Shares of the Hong Kong-based insurer rose as much as 4.5 percent to HK$48, the highest intraday price since Dec. 10, and was trading at HK$46.85 as of 10:28 a.m. Its new business value, a measure of projected future profitability of new policies, rose 36 percent to $578 million in the three months to Feb. 29, from $425 million a year earlier, according to a statement to the city’s stock exchange Friday.
The average estimate of four analysts surveyed by Bloomberg was 19.5 percent, while analysts cited in an April 18 report by China International Capital Corp. had an 18 percent consensus estimate.
The life insurer that operates in 18 Asian markets trumped market estimates at a time when China tightened rules to curb capital flight through insurance purchases in Hong Kong. Money outflows from the country hit $1 trillion last year, according to Bloomberg Intelligence, as China’s economy slowed, the currency weakened and domestic stock markets wobbled.
Chinese visitors spent $10 billion on insurance in Hong Kong in 2015, 1 percent of the country’s total capital outflows, Goldman Sachs Group Inc. analysts led by Mancy Sun estimated in a March 14 report. The Chinese government has since last year tightened scrutiny of its citizens’ insurance purchases in Hong Kong, first by stricter enforcement of a $5,000 per transaction ceiling for payments made through UnionPay cards and then by limiting purchases settled by electronic transfers.
Hong Kong Policies
The Hong Kong business delivered "another outstanding quarter," AIA said, without giving further details. China and Malaysia also drove the growth.
AIA’s first-quarter new business value may have been bolstered by previously hesitant Chinese visitors rushing to buy policies in Hong Kong as new restrictions loomed, driving sales, CICC’s analyst Tang Bolun wrote in the April 18 report. About 80 percent of the regular-premium policies that AIA’s Hong Kong unit sold to Chinese visitors were below $5,000 a year, the Goldman Sachs analysts wrote.

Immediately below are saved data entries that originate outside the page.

(** * The dialogue pipeline of the character interaction engine

    A shallow embedding of the retrieval-augmented dialogue pipeline:
    - [app/services/embedding.py]   (embedding provider, cosine similarity),
    - [app/services/knowledge.py]   (knowledge similarity retrieval),
    - [app/memory/service.py]       (memory store and its search ladder),
    - [app/core/langgraph_orchestration.py] (the five-stage graph).

    Python values that the code treats dynamically (MongoDB documents,
    the [Any]-typed parts of the graph state) are values of [pyval];
    exceptions are the [Raise] outcome of a small state-and-exception
    monad over the database; everything the code obtains from outside
    (the sentence encoder, the chat completion API, the Atlas search
    index, the server's regex engine and its reading of a filter
    document, the driver's new [ObjectId]s, [str()] of non-string
    values, and what pydantic, numpy and [list.sort] do with values
    outside their ordinary domain) is a field of the environment
    [Env], over which every statement below is quantified.  The database is
    the [World]: its collections, the clock, and the outcome of the
    database calls to come, so that any pattern of store failures is
    one of the worlds. *)

From Stdlib Require Import ZArith NArith Bool List String Ascii Lia.
From Stdlib Require Import Sorting.Sorted Sorting.Permutation.
From Stdlib Require Import Reals Lra.
From Stdlib Require Import Floats.PrimFloat Floats.SpecFloat Floats.FloatOps.
From Stdlib Require Import Floats.FloatAxioms.
From Stdlib Require Import DecimalString.
Import ListNotations.

Set Warnings "-register-all".

Local Open Scope string_scope.
Local Open Scope list_scope.
Local Open Scope Z_scope.

Infix "+++" := String.append (right associativity, at level 60).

The insurer’s annualized new premium increased 23 percent to $1.1 billion in the three months, according to the statement.
AIA’s new business value would have jumped 44 percent and its annualized new premium 31 percent, had local currencies in which it collects premium income not depreciated in the reporting period. The insurer collects premium income mostly in local currencies and reports financial figures in U.S. dollars.
New business margin widened by 4.8 percentage points to 51.6 percent.
AIA shares fell 11 percent in the year through Thursday, compared with a 29 percent decline in the Hang Seng Finance Index.